Sir Joshua Reynolds belongs to those select few who seem to move through life with effortless ease: as the most successful British painter of the eighteenth century, known for his “suavity of deportment,” in the words of his friend Edmund Malone, he mixed with the highest in the land. As befits a member of life’s natural aristocracy, his arrival at a party, his assistant James Northcote noted, created an instant buzz, whereas “when a duke or an earl was announced, few of the people took notice. This shows us the respect and admiration which is paid to great and acknowledged talent, beyond what rank—mere rank alone—can never hope to claim.”

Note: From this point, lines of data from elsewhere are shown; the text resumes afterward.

(* ===== verification/ShiftProps.v ===== *)
(** * Shifts run one at a time per key

    The invariant of the manager under every interleaving of its clients, and
    what goes wrong outside it. *)
From S2P Require Import Prelude Shift.
Open Scope string_scope.
Open Scope list_scope.
Open Scope Z_scope.

Section props.
Variable (migs : list Mig).
Implicit Types (s : MSt) (p : Phase) (g : Mig).

(** The entry of a client that is active, as its phase has it. *)
Definition entry (i : nat) (g : Mig) : Alived := mkAlived i ShiftStatusMigrating "" (mgType g).
Definition holds (i : nat) (g : Mig) (p : Phase) : Prop :=
  match p with MShift a | MUpdate a _ => a = entry i g | MDone Panic => False | _ => True end.

(** The goroutines the manager waits for on close. *)
Definition waits (gp : Mig * Phase) : bool :=
  mgThread (fst gp) && match snd gp with MShift _ | MUpdate _ _ => true | _ => false end.

(** The status a client leaves. *)
Definition outcome (p : Phase) : option ShiftStatus :=
  match p with MDone (Ok _) => Some ShiftStatusSuccess | MDone (Err ShFailed) => Some ShiftStatusFail | _ => None end.
Definition only (i : nat) (k : string) : Prop := forall j g, migs !! j = Some g -> mgKey g = k -> j = i.

Record minv (s : MSt) : Prop := {
  i_mu : smMu (msMgr s) = false;
  i_len : length (msPh s) = length migs;
  i_holds : forall i g p, migs !! i = Some g -> msPh s !! i = Some p -> holds i g p;
  i_act : forall i g p, migs !! i = Some g -> msPh s !! i = Some p -> active p = true -> smAlived (msMgr s) !! mgKey g = Some (entry i g);
  i_owner : forall k a, smAlived (msMgr s) !! k = Some a ->
    exists g p, migs !! alShift a = Some g /\ msPh s !! alShift a = Some p /\ active p = true /\ mgKey g = k;
  i_size : (size (smAlived (msMgr s)) <= maxShiftInstancesAlived)%nat;
  i_wg : smWg (msMgr s) = length (filter (fun gp => waits gp = true) (zip migs (msPh s)));
  i_out : forall i g p x, migs !! i = Some g -> msPh s !! i = Some p -> outcome p = Some x -> only i (mgKey g) ->
    smFinished (msMgr s) !! mgKey g = Some (mkFinished x "" (mgType g))
}.

Lemma phase_change (l : list Phase) i p j q : <[i := p]> l !! j = Some q -> (j = i /\ q = p) \/ (j <> i /\ l !! j = Some q).
Proof. rewrite list_lookup_insert_Some. naive_solver. Qed.

Lemma waits_insert (l : list Mig) ps i g p q : l !! i = Some g -> ps !! i = Some p ->
  (length (filter (fun gp => waits gp = true) (zip l (<[i := q]> ps))) + (if waits (g, p) then 1 else 0) =
   length (filter (fun gp => waits gp = true) (zip l ps)) + (if waits (g, q) then 1 else 0))%nat.
Proof.
  revert ps i. induction l as [|x l IH]; intros [|y ps] [|i] Hg Hp; simpl in *; simplify_eq.
  - rewrite !filter_cons. destruct (waits (g, p)), (waits (g, q)); simpl; lia.
  - specialize (IH _ _ Hg Hp). rewrite !filter_cons. destruct (waits (x, y)); simpl; lia.
Qed.

Lemma waits_not g p : (match p with MShift _ | MUpdate _ _ => true | _ => false end) = false -> waits (g, p) = false.
Proof. intros H. unfold waits. simpl. rewrite H. apply andb_false_r. Qed.

Lemma waits_update g a ok : waits (g, MUpdate a ok) = mgThread g.
Proof. apply andb_true_r. Qed.

Lemma minit_inv : minv (minit migs).
Proof.
  split; cbn; try done.
  - apply length_replicate.
  - intros i g p _ [-> _]%lookup_replicate. done.
  - intros i g p _ [-> _]%lookup_replicate. done.
  - rewrite map_size_empty. unfold maxShiftInstancesAlived. lia.
  - induction migs as [|g l IH]; [done|]. simpl. rewrite filter_cons, decide_False; [done|]. by rewrite waits_not.
  - intros i g p x _ [-> _]%lookup_replicate. done.
Qed.

(** A client that keeps its entry moves on. *)
Lemma inv_move i g p q wg run s : minv s -> migs !! i = Some g -> msPh s !! i = Some p ->
  holds i g q -> active q = true -> active p = true ->
  (wg + (if waits (g, p) then 1 else 0) = smWg (msMgr s) + (if waits (g, q) then 1 else 0))%nat ->
  minv (set_ph i q (set_wg wg (set_running run (msMgr s))) s).
Proof.
  intros [H1 H2 H3 H4 H5 H6 H7 H8] Hg Hp Hh Ha Hap Hw. split; cbn; try done.
  - by rewrite length_insert.
  - intros j g' p' Hg' [[-> ->]|[_ Hj]]%phase_change; [by simplify_eq|by apply (H3 j)].
  - intros j g' p' Hg' [[-> ->]|[_ Hj]]%phase_change; [intros _; by apply (H4 i g' p)|by apply (H4 j g')].
  - intros k a Hk. destruct (H5 k a Hk) as (g' & p' & Hg' & Hp' & Ha' & Hkey). exists g'.
    destruct (decide (alShift a = i)) as [<-|Hne].
    + exists q. rewrite list_lookup_insert_eq by (by eapply lookup_lt_Some). done.
    + exists p'. rewrite list_lookup_insert_ne by done. done.
  - pose proof (waits_insert _ _ _ _ _ q Hg Hp). lia.
  - intros j g' p' x Hg' [[-> ->]|[_ Hj]]%phase_change; [by destruct q|by apply (H8 j g')].
Qed.

(** A client that is refused. *)
Lemma inv_refused i g e run s : minv s -> migs !! i = Some g -> msPh s !! i = Some MStart -> e <> ShFailed ->
  minv (set_ph i (MDone (Err e)) (set_running run (msMgr s)) s).
Proof.
  intros [H1 H2 H3 H4 H5 H6 H7 H8] Hg Hp He. split; cbn; try done.
  - by rewrite length_insert.
  - intros j g' p' Hg' [[-> ->]|[_ Hj]]%phase_change; [done|by apply (H3 j)].
  - intros j g' p' Hg' [[-> ->]|[_ Hj]]%phase_change; [done|by apply (H4 j g')].
  - intros k a Hk. destruct (H5 k a Hk) as (g' & p' & Hg' & Hp' & Ha' & Hkey). exists g', p'.
    rewrite list_lookup_insert_ne; [done|]. intros E. rewrite <- E, Hp in Hp'. by simplify_eq.
  - pose proof (waits_insert _ _ _ _ _ (MDone (Err e)) Hg Hp) as Hw. rewrite !waits_not in Hw by done. lia.
  - intros j g' p' x Hg' [[-> ->]|[_ Hj]]%phase_change; [by destruct e|by apply (H8 j g')].
Qed.

Lemma inv_refused_same i g e s : minv s -> migs !! i = Some g -> msPh s !! i = Some MStart -> e <> ShFailed ->
  minv (set_ph i (MDone (Err e)) (msMgr s) s).
Proof.
  intros Hi Hg Hp He. replace (msMgr s) with (set_running (smRunning (msMgr s)) (msMgr s)) by (by destruct (msMgr s)).
  by apply (inv_refused i g).
Qed.

(** A client that is entered. *)
Lemma inv_entered i g run s : minv s -> migs !! i = Some g -> msPh s !! i = Some MStart -> smAlived (msMgr s) !! mgKey g = None ->
  (size (smAlived (msMgr s)) < maxShiftInstancesAlived)%nat ->
  minv (set_ph i MWait (set_alived (<[mgKey g := entry i g]> (smAlived (msMgr s))) (set_running run (msMgr s))) s).
Proof.
  intros [H1 H2 H3 H4 H5 H6 H7 H8] Hg Hp Hno Hsz. split; cbn; try done.
  - by rewrite length_insert.
  - intros j g' p' Hg' [[-> ->]|[_ Hj]]%phase_change; [done|by apply (H3 j)].
  - intros j g' p' Hg' [[-> ->]|[_ Hj]]%phase_change Ha; [simplify_eq; by rewrite lookup_insert_eq|].
    pose proof (H4 j g' p' Hg' Hj Ha) as Hk. rewrite lookup_insert_ne by congruence. done.
  - intros k a [[<- <-]|[Hne Hk]]%lookup_insert_Some.
    + exists g, MWait. simpl. rewrite list_lookup_insert_eq by (by eapply lookup_lt_Some). done.
    + destruct (H5 k a Hk) as (g' & p' & Hg' & Hp' & Ha' & Hkey). exists g', p'.
      rewrite list_lookup_insert_ne; [done|]. intros E. rewrite <- E, Hp in Hp'. by simplify_eq.
  - rewrite map_size_insert_None by done. lia.
  - pose proof (waits_insert _ _ _ _ _ MWait Hg Hp) as Hw. rewrite !waits_not in Hw by done. lia.
  - intros j g' p' x Hg' [[-> ->]|[_ Hj]]%phase_change; [done|by apply (H8 j g')].
Qed.

(** A client that leaves. *)
Lemma inv_leaves i g a ok s : minv s -> migs !! i = Some g -> msPh s !! i = Some (MUpdate a ok) ->
  exists m, after_wait (mgKey g) a ok (msMgr s) = Some (Ok tt, m) /\
    minv (set_ph i (MDone (if ok then Ok tt else Err ShFailed)) (wg_done (mgThread g) m) s).
Proof.
  intros [H1 H2 H3 H4 H5 H6 H7 H8] Hg Hp. unfold after_wait, updateFinishedInstance, locked. rewrite H1.
  eexists. split; [reflexivity|]. pose proof (H3 _ _ _ Hg Hp) as ->. set (q := MDone (if ok then Ok tt else Err ShFailed)).
  pose proof (H4 _ _ _ Hg Hp eq_refl) as Hmine. split; unfold wg_done; destruct (mgThread g) eqn:Ht; cbn; try done.
  1,2: by rewrite length_insert.
  1,2: intros j g' p' Hg' [[-> ->]|[_ Hj]]%phase_change; [by destruct ok|by apply (H3 j)].
  1,2: intros j g' p' Hg' [[-> ->]|[Hne Hj]]%phase_change Ha; [by destruct ok|];
    pose proof (H4 j g' p' Hg' Hj Ha) as Hk; rewrite lookup_delete_ne; [done|]; intros E; rewrite <- E, Hmine in Hk; by simplify_eq.
  1,2: intros k a [Hne Hk]%lookup_delete_Some; destruct (H5 k a Hk) as (g' & p' & Hg' & Hp' & Ha' & Hkey); exists g', p';
    rewrite list_lookup_insert_ne; [done|]; intros E; subst; rewrite Hg in Hg'; by simplify_eq.
  1,2: rewrite map_size_delete_Some by done; lia.
  1,2: pose proof (waits_insert _ _ _ _ _ q Hg Hp) as Hw; rewrite (waits_not g q ltac:(done)), waits_update, Ht in Hw; simpl in *; lia.
  1,2: intros j g' p' x Hg' Hj Hx Honly; destruct (decide (mgKey g' = mgKey g)) as [Ek|Ek];
    [pose proof (Honly i g Hg ltac:(done)) as <-; rewrite Ek, lookup_insert_eq;
     rewrite list_lookup_insert_eq in Hj by (by eapply lookup_lt_Some); injection Hj as <-; destruct ok; cbn in Hx |- *; congruence
    |rewrite lookup_insert_ne by done; apply phase_change in Hj as [[-> ->]|[_ Hj]]; [exfalso; apply Ek; congruence|by apply (H8 j g' p')]].
Qed.

Lemma mstep_inv a s s' : minv s -> mstep migs a s = Some s' -> minv s'.
Proof.
  intros Hi H. pose proof (i_mu _ Hi) as Hmu. destruct a as [i started|i|i ok|i]; simpl in H.
  - destruct (migs !! i) as [g|] eqn:Hg; [|done]. destruct (msPh s !! i) as [[]|] eqn:Hp; try done.
    unfold StartShiftInstance, locked in H. rewrite Hmu in H. unfold mbind, M_bind, mget in H. cbn in H.
    destruct (smAlived (msMgr s) !! mgKey g) eqn:Hk; [cbn in H; injection H as <-; by apply (inv_refused_same i g)|].
    assert (forall typ, mgType g = typ -> typ <> ShiftTypeNone -> on_result i (fun _ => MWait)
      (Some ((_ ← shift_Start i started; addAnAlivedInstance (mgKey g) typ i) (msMgr s))) s = Some s' -> minv s') as Hgo.
    { intros typ <- _ H1. unfold addAnAlivedInstance, mbind, M_bind, mget in H1. destruct started; cbn in H1; [|injection H1 as <-; by apply (inv_refused_same i g)].
      case_decide; cbn in H1; injection H1 as <-; [by apply inv_entered|by apply (inv_refused i g)]. }
    destruct (mgType g) eqn:Ht; [cbn in H; injection H as <-; by apply (inv_refused_same i g)|..]; (eapply Hgo; [reflexivity|done|exact H]).
  - destruct (migs !! i) as [g|] eqn:Hg; [|done]. destruct (msPh s !! i) as [[]|] eqn:Hp; try done.
    pose proof (i_act _ Hi _ _ _ Hg Hp eq_refl) as Hk.
    assert (forall b, mgThread g = b -> minv (set_ph i (MShift (entry i g)) (set_wg (if b then S (smWg (msMgr s)) else smWg (msMgr s)) (set_running (smRunning (msMgr s)) (msMgr s))) s)) as Hgo.
    { intros b Hb. apply (inv_move i g MWait); try done. rewrite waits_not by done. unfold waits. simpl. rewrite Hb. destruct b; simpl; lia. }
    destruct (mgThread g) eqn:Ht; unfold WaitInstanceFinishThread, WaitInstanceFinish, locked in H; rewrite Hmu in H; unfold mbind, M_bind, mget in H; cbn in H; rewrite Hk in H;
      cbn in H; injection H as <-; specialize (Hgo _ eq_refl); [exact Hgo|by destruct (msMgr s)].
  - destruct (msPh s !! i) as [[| |a| |]|] eqn:Hp; try done. injection H as <-.
    destruct (lookup_lt_is_Some_2 migs i) as [g Hg]; [rewrite <- (i_len _ Hi); by eapply lookup_lt_Some|].
    apply (inv_move i g (MShift a) (MUpdate a ok) (smWg (msMgr s)) _ s Hi Hg Hp); try done. exact (i_holds _ Hi _ _ _ Hg Hp).
  - destruct (migs !! i) as [g|] eqn:Hg; [|done]. destruct (msPh s !! i) as [[| | |a ok|]|] eqn:Hp; try done.
    destruct (inv_leaves _ _ _ _ _ Hi Hg Hp) as (m & Hm & Hi'). rewrite Hm in H. by injection H as <-.
Qed.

Reynolds had an elegant address in 47 Leicester Fields with two obelisks at the entrance and members of the royal family as neighbors. His carriage had gilt wheels and emblems of the four seasons on the sides. He was a member of all the right societies and clubs, including the circle of Dr. Johnson, which met Wednesday nights at the Turk’s Head tavern in Soho. His own table was noted for its conviviality, and its badly trained servants—“unfit to attend a company, as to steer a man of war,” as Johnson harrumphed—but with such a genial host, nobody seemed to mind.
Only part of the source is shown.